For Chanukah, my brother gave me a CD by the Klezmatics, Wonder Wheel, which consists of songs made up of Woody Guthrie poems/lyrics and music by members of the group. I was not intimately familiar with the Klezmatics, so I didn’t really know what to expect. The roots heard on this recording include: white hymnody, klezmer (which shows up in various concentrations on many tracks), mariachi, raga rock, Irish song, sea chantey, Caribbean, and more. These are all done superbly; the musicians seem to have listened to all these styles to the point of speaking them as a mother-tongue. Hearing some of them for the first time—honestly—my throat began to stiffen. Laments about WWII with no hint of lessened resolve, multicultural celebrations, spiritual (but not narrowly religious) songs, activist songs, love songs. It’s all here.
This feels like roots music of my youth, especially because of the idealistic worldview, the hardworking socialist idealism of Woody Guthrie meeting the let-there-be-peace-on-earth-and-let-it-begin-with-me liberalism of the folk revival, where all the styles are somehow equivalent in representing “the people” and celebrated as such, and freely mixed and matched throughout. It is a celebration: on “Gonna Get Through This World,” we start with an Irish song motif, melancholy female voice in minor mode with guitar and frailing (I think) banjo. Before the first verse is over, is that a Jazz trumpet obligato? Imperceptibly, the keening choral lye-dye-dyes move toward an Eastern European mood, and a klezmer fiddle begins to comment. Song after song is not musical counterpoint but a counterpoint of musics, dovetailing elegantly with each other, no gesture being any the less Irish or klezmer or Jazz but all somehow working seamlessly together. (“There are only twelve notes,” Schoenberg supposedly said, “use them carefully.”)
There is a casualty, however, but the casualty is critical, not musical. There is a school of criticism, prevalent in recent decades, that distrusts musical borrowings of all kinds, often called musical exoticism, because of the power differentials it invariably locates in the borrowing process. Any local color flavor must mean some kind of theft, the powerful acting as colonizers of the powerless, subjugating them, essentializing them, etc. One of the odd results of this is that some of the most beloved music in the entire repertoire is distrusted by critics, but continues to be beloved of audiences. Surely many of us remember the pillorying of Paul Simon for his “appropriation” of the music of Ladysmith Black Mambazo, despite his friendship and support of the group, launching of their career outside South Africa, their frequently stated gratitude to him, etc. Critically acceptable uses of musical exoticism or transculturation were exceedingly rare (and, likewise, political); what matters is not the process or quality but who is interpreted as doing what to whom. If you’re oppressed, you can “appropriate” my musical gestures as some kind of socio-historical recompense, but if I’m not oppressed (in your view, or more often in the view of the critical commentators who would speak for you and your “plight”), your musical influence on me amounts to my theft of what is rightfully yours.

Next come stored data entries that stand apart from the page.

Lemma catalog_filter_witness :
  let riga := {| res_name := Some "1. Riga"; res_format := Some "shp";
                 res_url := Some "https://x/riga.zip" |} in
  let notes := {| res_name := Some "Notes"; res_format := Some "PDF";
                  res_url := Some "https://x/notes.pdf" |} in
  (appears (catalog_of ascii_python [riga; notes]) riga <-> eligible ascii_python riga) /\
  (name_listed (catalog_of ascii_python [riga; notes]) riga <-> eligible ascii_python riga) /\
  (forall fmt k, ascii_only fmt = true -> k = "SHP" \/ k = "ZIP" ->
                 (same_upper ascii_python fmt k <-> ci_eq fmt k)).
Proof.
  intros riga notes. apply (catalog_filter ascii_python [riga; notes] riga).
  - apply (bool_decide_unpack _). vm_compute. exact I.
  - apply list_elem_of_here.
Defined.

(** ** The merge *)

Lemma find_first_sf_none (fs : gmap string FileObj) (file_paths : list string) :
  find_first_sf fs file_paths = None <-> forall p, p ∈ file_paths -> ~ usable fs p.
Proof.
  induction file_paths as [|path rest IH]; simpl.
  - split; [intros _ p Hp; inversion Hp | reflexivity].
  - destruct (Reader fs path) as [sf|] eqn:Hr.
    + destruct (1 <? length (sf_fields sf)) eqn:Hlen.
      * split; [discriminate|]. intros H. exfalso. apply (H path).
        -- apply list_elem_of_here.
        -- exists sf. split; [exact Hr | apply Nat.ltb_lt, Hlen].
      * rewrite IH. split.
        -- intros H p Hp. apply elem_of_cons in Hp as [-> | Hp]; [|apply H, Hp].
           intros [sf' [Hr' Hl']]. rewrite Hr in Hr'. injection Hr' as <-.
           apply Nat.ltb_lt in Hl'. congruence.
        -- intros H p Hp. apply H. apply list_elem_of_further, Hp.
    + rewrite IH. split.
      * intros H p Hp. apply elem_of_cons in Hp as [-> | Hp]; [|apply H, Hp].
        intros [sf' [Hr' _]]. congruence.
      * intros H p Hp. apply H. apply list_elem_of_further, Hp.
Qed.

(** The scan of lines 65-73 returns the canonical source. *)
Lemma find_first_sf_spec (fs : gmap string FileObj) (file_paths : list string)
    (canon : Shapefile) :
  find_first_sf fs file_paths = Some canon <-> canonical fs file_paths canon.
Proof.
  induction file_paths as [|path rest IH]; simpl.
  - split; [discriminate|]. intros [before [p [after [H _]]]].
    destruct before; discriminate.
  - assert (Hskip : ~ usable fs path ->
                    canonical fs (path :: rest) canon <-> canonical fs rest canon).
    { intros Hnot. split.
      - intros [before [p [after [Heq [Hr [Hl Hb]]]]]].
        destruct before as [|q before]; simpl in Heq; injection Heq as <- Heq.
        + exfalso. apply Hnot. exists canon. split; assumption.
        + exists before, p, after. repeat split; try assumption.
          intros q' Hq'. apply Hb. apply list_elem_of_further, Hq'.
      - intros [before [p [after [Heq [Hr [Hl Hb]]]]]].
        exists (path :: before), p, after. rewrite Heq.
        repeat split; try assumption.
        intros q Hq. apply elem_of_cons in Hq as [-> | Hq]; [exact Hnot | apply Hb, Hq]. }
    destruct (Reader fs path) as [sf|] eqn:Hr.
    + destruct (1 <? length (sf_fields sf)) eqn:Hlen.
      * apply Nat.ltb_lt in Hlen. split.
        -- intros [= <-]. exists [], path, rest. repeat split; try assumption.
           intros q Hq. inversion Hq.
        -- intros [before [p [after [Heq [Hr' [Hl Hb]]]]]].
           destruct before as [|q before]; simpl in Heq; injection Heq as <- Heq.
           ++ congruence.
           ++ exfalso. apply (Hb path); [apply list_elem_of_here|].
              exists sf. split; assumption.
      * rewrite IH. symmetry. apply Hskip.
        intros [sf' [Hr' Hl']]. rewrite Hr in Hr'. injection Hr' as <-.
        apply Nat.ltb_nlt in Hlen. contradiction.
    + rewrite IH. symmetry. apply Hskip. intros [sf' [Hr' _]]. congruence.
Qed.
(* ===== verification/Input.v ===== *)
(** * Input: [handleKey], the keydown listener

    InputController of the specification; [handleKey] in the source
    (lines 53-59).  The listener reads the direction stored in [dirRef]
    once, then runs four independent [if] statements, one per arrow key,
    each of which overwrites [dirRef] when its key was pressed and the
    stored direction does not point the opposite way along that axis.

    [handleKey] is that function on the value of [dirRef]: the key is the
    string [e.key], the result the new value of the ref.  The reference
    definition [handleKey_spec] states the rule the specification gives
    (a key that names the exact opposite of the stored direction is
    ignored, every other arrow key is stored); the two agree on the four
    unit directions, the only values the ref ever holds. *)

From S2P Require Import Prelude Grid.

(** Lines 54-58.  [d] is read once; the four tests all look at it, not at
    what an earlier [if] has stored. *)
Definition handleKey (key : string) (dirRef : Cell.t) : Cell.t :=
  let d := dirRef in
  let dirRef := if (key === "ArrowUp") && (Cell.y d !== 1) then dir_up else dirRef in
  let dirRef := if (key === "ArrowDown") && (Cell.y d !== -1) then dir_down else dirRef in
  let dirRef := if (key === "ArrowLeft") && (Cell.x d !== 1) then dir_left else dirRef in
  let dirRef := if (key === "ArrowRight") && (Cell.x d !== -1) then dir_right else dirRef in
  dirRef.

(** The direction an arrow key asks for; no direction for any other key. *)
Definition key_direction (key : string) : option Cell.t :=
  if key === "ArrowUp" then Some dir_up
  else if key === "ArrowDown" then Some dir_down
  else if key === "ArrowLeft" then Some dir_left
  else if key === "ArrowRight" then Some dir_right
  else None.

(** The rule of the specification: store the direction asked for unless it
    is the exact opposite of the stored one. *)
Definition handleKey_spec (key : string) (d : Cell.t) : Cell.t :=
  match key_direction key with
  | Some n => if decide (n = Cell.neg d) then d else n
  | None => d
  end.

(** Two key presses that leave the opposite of the stored direction. *)
Definition reversing_keys (d : Cell.t) : string * string :=
  if Cell.x d === 0 then ("ArrowLeft", if Cell.y d === 1 then "ArrowUp" else "ArrowDown")
  else ("ArrowUp", if Cell.x d === 1 then "ArrowLeft" else "ArrowRight").

(** ** Facts *)

(** The four keys, for case analysis on [e.key]. *)
Lemma key_cases (key : string) :
  key = "ArrowUp" ∨ key = "ArrowDown" ∨ key = "ArrowLeft" ∨ key = "ArrowRight"
  ∨ key_direction key = None.
Proof.
  unfold key_direction.
  repeat (case_bool_decide; [tauto|]). tauto.
Qed.

(** [handleKey] on each arrow key, as one test on the stored direction. *)
Lemma handleKey_up d :
  handleKey "ArrowUp" d = if decide (Cell.y d = 1) then d else dir_up.
Proof. unfold handleKey. js_decide_closed. by case_bool_decide; case_decide. Qed.

Lemma handleKey_down d :
  handleKey "ArrowDown" d = if decide (Cell.y d = -1) then d else dir_down.
Proof. unfold handleKey. js_decide_closed. by case_bool_decide; case_decide. Qed.

Lemma handleKey_left d :
  handleKey "ArrowLeft" d = if decide (Cell.x d = 1) then d else dir_left.
Proof. unfold handleKey. js_decide_closed. by case_bool_decide; case_decide. Qed.

Lemma handleKey_right d :
  handleKey "ArrowRight" d = if decide (Cell.x d = -1) then d else dir_right.
Proof. unfold handleKey. js_decide_closed. by case_bool_decide; case_decide. Qed.

(** Keys other than the four arrows are not looked at. *)
Lemma handleKey_no_arrow key d : key_direction key = None → handleKey key d = d.
Proof.
  unfold key_direction, handleKey.
  repeat (case_bool_decide; [done|]). done.
Qed.

#[export] Hint Rewrite handleKey_up handleKey_down handleKey_left handleKey_right : snake.

(** Case analysis on the key for goals about [handleKey key d]. *)
Tactic Notation "handleKey_cases" constr(key) "as" ident(Hother) :=
  destruct (key_cases key) as [-> | [-> | [-> | [-> | Hother]]]];
  [..|rewrite ?(handleKey_no_arrow key) by assumption].

(** What one call stores, on a unit direction: the direction is kept, or
    replaced by the direction the key asks for, which is then another unit
    direction and not the opposite of the one stored. *)
Lemma handleKey_inv key d :
  is_direction d →
  handleKey key d = d ∨
  key_direction key = Some (handleKey key d) ∧ is_direction (handleKey key d) ∧
    handleKey key d ≠ Cell.neg d.
Proof.
  rewrite is_direction_inv.
  intros [-> | [-> | [-> | ->]]]; (handleKey_cases key as Hother; [..|by left]);
    first [by left|right; compute_done].
Qed.

(** A unit direction is not its own opposite. *)
Lemma neg_ne d : is_direction d → d ≠ Cell.neg d.
Proof. rewrite is_direction_inv. intros [-> | [-> | [-> | ->]]]; compute_done. Qed.

(** Keys other than the four arrows leave the direction alone, whatever
    is stored. *)
Theorem handleKey_other_key key d :
  key ∉ ["ArrowUp"; "ArrowDown"; "ArrowLeft"; "ArrowRight"] → handleKey key d = d.
Proof.
  intros Hkey. apply handleKey_no_arrow. unfold key_direction.
  repeat (case_bool_decide; [set_solver|]). done.
Qed.

(** [handleKey] stores nothing but unit directions: a ref that holds
    one of the four directions holds one afterwards. *)
Theorem handleKey_is_direction key d :
  is_direction d → is_direction (handleKey key d).
Proof. intros Hd. by destruct (handleKey_inv key d Hd) as [->|(_ & ? & _)]. Qed.

(** C7. The code agrees with the rule of the specification on every unit
    direction: testing one coordinate of the stored direction is the same
    as comparing with its opposite. *)
Theorem handleKey_spec_equiv key d :
  is_direction d → handleKey key d = handleKey_spec key d.
Proof.
  rewrite is_direction_inv. unfold handleKey_spec.
  intros [-> | [-> | [-> | ->]]];
    (handleKey_cases key as Hother; [reflexivity..|by rewrite Hother]).
Qed.

(** C12. One key press never turns the stored direction into its exact
    opposite. *)
Theorem handleKey_not_reverse key d :
  is_direction d → handleKey key d ≠ Cell.neg d.
Proof.
  intros Hd. destruct (handleKey_inv key d Hd) as [->|(_ & _ & ?)]; [|done].
  by apply neg_ne.
Qed.

Lemma reversing_keys_reverse d :
  is_direction d →
  handleKey (reversing_keys d).2 (handleKey (reversing_keys d).1 d) = Cell.neg d.
Proof. rewrite is_direction_inv. by intros [-> | [-> | [-> | ->]]]. Qed.

(** Two key presses do: for every stored direction there are two arrow
    keys that, pressed one after the other with no tick between them, leave
    its exact opposite in [dirRef].  The test of each press is made against
    what the previous press stored, not against the direction the snake last
    moved in. *)
Theorem handleKey_twice_reverses d :
  is_direction d → ∃ k1 k2, handleKey k2 (handleKey k1 d) = Cell.neg d.
Proof. intros Hd. eexists _, _. by apply reversing_keys_reverse. Qed.

(** ** Runs *)

Lemma handleKey_is_direction_witness :
  is_direction (handleKey "ArrowUp" dir_right).
Proof. apply handleKey_is_direction. compute_done. Defined.

Lemma handleKey_spec_equiv_witness :
  handleKey "ArrowLeft" dir_right = handleKey_spec "ArrowLeft" dir_right.
Proof. apply handleKey_spec_equiv. compute_done. Defined.

Lemma handleKey_not_reverse_witness :
  handleKey "ArrowLeft" dir_right ≠ Cell.neg dir_right.
Proof. apply handleKey_not_reverse. compute_done. Defined.

Lemma handleKey_other_key_witness : handleKey "a" dir_right = dir_right.
Proof. apply handleKey_other_key. compute_done. Defined.

Lemma handleKey_twice_reverses_witness :
  ∃ k1 k2, handleKey k2 (handleKey k1 dir_right) = Cell.neg dir_right.
Proof. apply handleKey_twice_reverses. compute_done. Defined.

(** Moving right, ArrowLeft is ignored, but ArrowUp then ArrowLeft is not. *)
Example handleKey_left_ignored : handleKey "ArrowLeft" dir_right = dir_right.
Proof. reflexivity. Qed.

Example handleKey_up_left : handleKey "ArrowLeft" (handleKey "ArrowUp" dir_right) = dir_left.
Proof. reflexivity. Qed.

It is not too much to say that the position is essentially demolished by this record. Absent is any sense of ripping off, essentializing, highjacking of someone’s “voice” for profit by a more popular or commercially viable entity. It’s a “city” record, composed of a whole bunch of styles that flourish in a place like New York, all based on the poetry of the Oklahoman Guthrie. There’s something Great Society about it, the old dream of a cultural stewpot, rural and urban, and multi-ethnic.
Utopian and naive? Of course. Isn’t one of music’s better gigs taking us to someplace better? I can’t get the thing of my CD player.
Postscript: If you need more Guthrie—and you unquestionably will after this CD—get hold of the Grow Big Songs CD, a project of Arlo Guthrie and Woody’s other children and grandchildren, When Arlo sings “Needle Sing,” studio magic allows it to be a duet with his father’s old recording: Woody’s voice comes in on about the third verse, following a long “Welllllllllll,” as if he can’t bear staying in the next world when son Arlo’s got a song going. For me, this is one of the most emotional moments in all recorded music.